(** [percpu_down_write] waits for the bios in the filter, and for ever if the
    lock has been left held. *)
Definition bdevfilter_freeze_queue (flt : Z) : G unit :=
  t ← get_tracker flt;
  match t with
  | None => broken_pointer
  | Some t =>
      if submit_lock t then modify (λ s, {| s with stuck := true |})
      else mod_tracker flt (λ t, {| t with submit_lock := true |})
  end.
Definition bdevfilter_unfreeze_queue (flt : Z) : G unit :=
  mod_tracker flt (λ t, {| t with submit_lock := false |}).

(** ** The list as a finite map

    The contract of the list: a map from device numbers to the device that was
    seen and the filter on it. *)
Definition ext_lookup (s : modst) (dev_id : Z) : option (Z * option Z) :=
  (λ e, (ext_bdev e, bd_filter e)) <$> bdev_extension_find dev_id (bdev_extension_list s).

(** From [s] to [s'] only the filter list has changed. *)
Record only_exts (s s' : modst) : Prop := {
  oe_kern : quiet (mkern s) (mkern s');
  oe_trackers : trackers s' = trackers s;
  oe_release : tracker_release_list s' = tracker_release_list s;
  oe_cbt : cbt_maps s' = cbt_maps s;
  oe_areas : areas s' = areas s;
  oe_broken : broken s' = broken s;
}.

#[global] Instance only_exts_preorder : PreOrder only_exts.
Proof.
  split.
  - intros s. by split.
  - intros s1 s2 s3 [] []. split; try congruence. by etrans.
Qed.

Lemma find_change_first d d' flt l :
  bdev_extension_find d (change_first d' flt l) =
  if d =? d' then (λ e, {| e with bd_filter := flt |}) <$> bdev_extension_find d l
  else bdev_extension_find d l.
Proof.
  unfold bdev_extension_find. induction l as [|e l IH]; [by destruct (d =? d')|]. cbn.
  destruct (Z.eqb_spec d' (ext_dev_id e)) as [->|Hn]; cbn.
  - by destruct (d =? ext_dev_id e).
  - rewrite IH. destruct (Z.eqb_spec d (ext_dev_id e)) as [->|]; [|done].
    by rewrite (proj2 (Z.eqb_neq (ext_dev_id e) d')) by congruence.
Qed.

Lemma find_filter_ne d d' l :
  bdev_extension_find d (filter (λ e, ext_dev_id e ≠ d') l) =
  if d =? d' then None else bdev_extension_find d l.
Proof.
  unfold bdev_extension_find. induction l as [|e l IH]; [by destruct (d =? d')|].
  rewrite filter_cons. case_decide as H; cbn.
  - rewrite IH. destruct (Z.eqb_spec d (ext_dev_id e)) as [->|Hne]; [|done].
    by rewrite (proj2 (Z.eqb_neq _ _) H).
  - rewrite IH. subst d'. by destruct (d =? ext_dev_id e).
Qed.
(* ===== verification/FilterHook.v ===== *)
(** * How bios reach the filter (bdevfilter.c: loading and unloading)

    The module makes the kernel call [submit_bio_noacct_handler] at the entry of
    [submit_bio_noacct], by a live patch or by ftrace, whichever the kernel has. The handler
    goes on behind the instruction at the entry that calls the hook, so that it does not come
    back to itself. *)
From stdpp Require Import strings.
From S2P Require Import Prelude MemoryChecker Kernel Uapi EventQueue CbtMap DiffBuffer DiffIo.
From S2P Require Import DiffStorage Chunk DiffArea State BdevFilter.

(** What the kernel knows of the hook: the live patch is enabled; the functions the ftrace
    operations are set to, and whether they are registered. *)
Record hooks := Hooks {
  klp_enabled : bool;
  ftrace_filter : list string;
  ftrace_registered : bool;
}.

(** Where a call ends up. *)
Inductive target : Type := Body | Handler.

Notation HM := (M (hooks * modst)).
Definition on_hooks (f : hooks → hooks) : HM unit := modify (λ s, (f s.1, s.2)).
Definition hook_kern {A} (m : K A) : HM A := zoom (λ s, mkern s.2) (λ w s, (s.1, let m := s.2 in {| m with mkern := w |})) m.
Definition on_list (m : G unit) : HM unit := zoom snd (λ m s, (s.1, m)) m.

(** ** The kernel's functions

    Each answers 0 or an error. *)
Definition errno : K Z := v ← oracle; mret (if v =? 0 then 0 else - Z.abs v).

Definition klp_enable_patch : HM Z :=
  ret ← hook_kern errno;
  when (ret =? 0) (on_hooks (λ h, {| h with klp_enabled := true |}));;
  mret ret.
(** [ftrace_set_filter] adds a function to the filter, or, with [reset], starts the filter
    anew. *)
Definition ftrace_set_filter (buf : option string) (reset : bool) : HM Z :=
  ret ← hook_kern errno;
  when (ret =? 0) (on_hooks (λ h, {| h with ftrace_filter :=
    (if (reset : bool) then [] else ftrace_filter h) ++ (match buf with Some f => [f] | None => [] end) |}));;
  mret ret.
Definition register_ftrace_function : HM Z :=
  ret ← hook_kern errno;
  when (ret =? 0) (on_hooks (λ h, {| h with ftrace_registered := true |}));;
  mret ret.
Definition unregister_ftrace_function : HM unit := on_hooks (λ h, {| h with ftrace_registered := false |}).

(** ** bdevfilter.c *)

Definition funcname_submit_bio_noacct : string := "submit_bio_noacct".

Definition CALL_INSTRUCTION_LENGTH : Z := 5.
(** The address of the function in the kernel, and the address behind the call at its entry. *)
Definition submit_bio_noacct_notrace (submit_bio_noacct : Z) : Z := submit_bio_noacct + CALL_INSTRUCTION_LENGTH.

(** [funcs], [objs] and [patch]: the live patch puts a new function in the place of the old
    one. *)
Definition klp_funcs : list (string * target) := [(funcname_submit_bio_noacct, Handler)].

Definition lp_filter_init : HM Z := klp_enable_patch.
(** The loop takes the first extension off the list until there is none. *)
Fixpoint free_extensions (l : list bdev_extension) : G unit :=
  match l with
  | [] => skip
  | _ :: l => modify (λ s, {| s with bdev_extension_list := l |});; free_extensions l
  end.
Definition lp_filter_done : HM unit := on_list (l ← gets bdev_extension_list; free_extensions l).

(** [ftrace_handler_submit_bio_noacct]: the instruction pointer is set to the handler. *)
Definition ftrace_handler_submit_bio_noacct (ip : target) : target := Handler.

Definition trace_filter_init : HM Z :=
  ret ← ftrace_set_filter (Some funcname_submit_bio_noacct) false;
  if negb (ret =? 0) then mret ret
  else
    ret ← register_ftrace_function;
    if negb (ret =? 0) then _ ← ftrace_set_filter None true; mret ret else mret ret.

Definition trace_filter_done : HM unit :=
  unregister_ftrace_function;;
  on_list (l ← gets bdev_extension_list; free_extensions l).

(** ** Calls *)

(** The kernel's function [name] is called at the address [addr], its entry being [entry]:
    a live patch or ftrace takes over at the entry only. *)
Definition call_target (h : hooks) (name : string) (entry addr : Z) : target :=
  if negb (addr =? entry) then Body
  else if klp_enabled h then
    match find (λ f, bool_decide (f.1 = name)) klp_funcs with Some f => f.2 | None => Body end
  else if ftrace_registered h && bool_decide (name ∈ ftrace_filter h) then ftrace_handler_submit_bio_noacct Body
  else Body.

(** A bio is submitted at the address [addr]. What the filter keeps or refuses does not come
    back; what it lets through goes on at [submit_bio_noacct_notrace]. The result is what has
    become of the bio, and how often it has passed the filter. [None]: the calls do not end. *)
Fixpoint submit_at {A} (fuel : nat) (h : hooks) (entry : Z) (submit_bio : Z → G (filtered A)) (bdev : block_device)
    (nowait : bool) (addr : Z) (passes : nat) : G (option (filtered A * nat)) :=
  match fuel with
  | O => mret None
  | S fuel =>
      match call_target h funcname_submit_bio_noacct entry addr with
      | Body => mret (Some (ToDevice, passes))
      | Handler =>
          r ← submit_bio_noacct_handler submit_bio bdev nowait;
          match r with
          | ToDevice => submit_at fuel h entry submit_bio bdev nowait (submit_bio_noacct_notrace entry) (S passes)
          | _ => mret (Some (r, S passes))
          end
      end
  end.

(** ** Properties *)

Definition hooked (h : hooks) : bool :=
  klp_enabled h || (ftrace_registered h && bool_decide (funcname_submit_bio_noacct ∈ ftrace_filter h)).

(** Every bio passes the filter once. If the hook is installed, a bio that is submitted at the
    entry of [submit_bio_noacct] passes the handler exactly once, whatever the handler decides, and
    goes on to the device exactly when the handler lets it through; two calls are enough. If
    the hook is not installed the bio goes to the device and the module is not involved. *)
Theorem submit_filtered_once {A} h entry (submit_bio : Z → G (filtered A)) bdev nowait s fuel :
  submit_at (S (S fuel)) h entry submit_bio bdev nowait entry 0 s =
    if hooked h then
      let r := submit_bio_noacct_handler submit_bio bdev nowait s in (Some (r.1, 1%nat), r.2)
    else (Some (ToDevice, 0%nat), s).
Proof.
  assert (Hc : call_target h funcname_submit_bio_noacct entry entry = if hooked h then Handler else Body).
  { unfold call_target, hooked. rewrite Z.eqb_refl. cbn [negb]. destruct (klp_enabled h); cbn; [done|].
    by destruct (_ && _). }
  assert (Hn : call_target h funcname_submit_bio_noacct entry (submit_bio_noacct_notrace entry) = Body).
  { unfold call_target, submit_bio_noacct_notrace, CALL_INSTRUCTION_LENGTH. by rewrite (proj2 (Z.eqb_neq _ _)) by lia. }
  cbn [submit_at]. rewrite Hc. destruct (hooked h); [|done]. unfold mbind at 1, M_mbind at 1. cbn zeta.
  destruct (submit_bio_noacct_handler submit_bio bdev nowait s) as [[| | |a] s'] eqn:E; cbn; try done.
  rewrite Hn. done.
Qed.

Lemma free_extensions_spec l s :
  wp (free_extensions l) s (λ _ s', s' = {| s with bdev_extension_list := match l with [] => bdev_extension_list s | _ => [] end |}).
Proof.
  revert s. induction l as [|e l IH]; intros s; cbn [free_extensions]; [by destruct s|].
  wp_steps. eapply wp_mono; [apply IH|]. intros [] s' ->. by destruct l.
Qed.

(** Loading and unloading. On a kernel without the hook, [trace_filter_init] installs it and
    returns 0, or it returns an error and the kernel is without it; it changes nothing of the module. Unloading takes
    the hook away and empties the list of extensions, and touches no filter. *)
Theorem filter_module_roundtrip s :
  klp_enabled s.1 = false → ftrace_registered s.1 = false →
  wp trace_filter_init s (λ ret s1,
    hooked s1.1 = (ret =? 0) ∧ bdev_extension_list s1.2 = bdev_extension_list s.2 ∧
    wp trace_filter_done s1 (λ _ s2, hooked s2.1 = false ∧ bdev_extension_list s2.2 = [] ∧
      trackers s2.2 = trackers s.2 ∧ tracker_release_list s2.2 = tracker_release_list s.2)).
Proof.
  intros Hk Hr. destruct s as [h m]. cbn in Hk, Hr.
  assert (Hdone : ∀ h1 w, klp_enabled h1 = false →
    wp trace_filter_done (h1, {| m with mkern := w |}) (λ _ s2, hooked s2.1 = false ∧ bdev_extension_list s2.2 = [] ∧
      trackers s2.2 = trackers m ∧ tracker_release_list s2.2 = tracker_release_list m)).
  { intros h1 w H1. unfold trace_filter_done, unregister_ftrace_function, on_hooks, on_list. wp_steps.
    eapply wp_mono; [apply free_extensions_spec|]. intros [] s2 ->. unfold hooked. cbn. rewrite H1. cbn.
    by destruct (bdev_extension_list m). }
  assert (He : ∀ (s : hooks * modst) (Q : Z → hooks * modst → Prop), (∀ ret w, Q ret (s.1, let m := s.2 in {| m with mkern := w |})) →
    wp (hook_kern errno) s Q).
  { intros s Q HQ. unfold hook_kern, errno. rewrite wp_zoom. wp_step. apply wp_oracle. intros v vs. wp_steps. apply HQ. }
  unfold trace_filter_init, ftrace_set_filter, register_ftrace_function, on_hooks.
  wp_step. wp_step. apply He. intros ret w. destruct (ret =? 0) eqn:E1; cbn [when negb]; wp_steps; rewrite ?E1; cbn [negb].
  2:{ wp_steps. unfold hooked at 1. cbn. rewrite Hk, Hr, E1. split_and!; try done. by apply Hdone. }
  wp_steps. apply He. intros ret2 w2. cbn [fst snd]. destruct (ret2 =? 0) eqn:E2; cbn [when negb]; wp_steps; rewrite ?E2; cbn [negb].
  - wp_steps. unfold hooked at 1. cbn. rewrite Hk, E2. cbn. split_and!; [|done|by apply Hdone].
    apply bool_decide_eq_true. apply elem_of_app. right. by apply list_elem_of_singleton.
  - wp_steps. apply He. intros ret3 w3. cbn [fst snd]. destruct (ret3 =? 0); cbn [when]; wp_steps;
      (unfold hooked at 1; cbn; rewrite Hk, Hr, E2; split_and!; [done|done|by apply Hdone]).
Qed.

(** ** Witnesses *)

Definition no_hooks : hooks := {| klp_enabled := false; ftrace_filter := []; ftrace_registered := false |}.

Lemma filter_module_roundtrip_witness :
  let s1 := (trace_filter_init (no_hooks, ex_modst)).2 in
  hooked s1.1 = true ∧ hooked (trace_filter_done s1).2.1 = false.
Proof.
  intros s1. destruct (filter_module_roundtrip (no_hooks, ex_modst) eq_refl eq_refl) as (H1 & _ & H2 & _).
  split; [exact H1|exact H2].
Defined.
==============================
Aim of the task:
Copy out all lines above holding "Require".

Output for this exercise:
From stdpp Require Import strings.
From S2P Require Import Prelude MemoryChecker Kernel Uapi EventQueue CbtMap DiffBuffer DiffIo.
From S2P Require Import DiffStorage Chunk DiffArea State BdevFilter.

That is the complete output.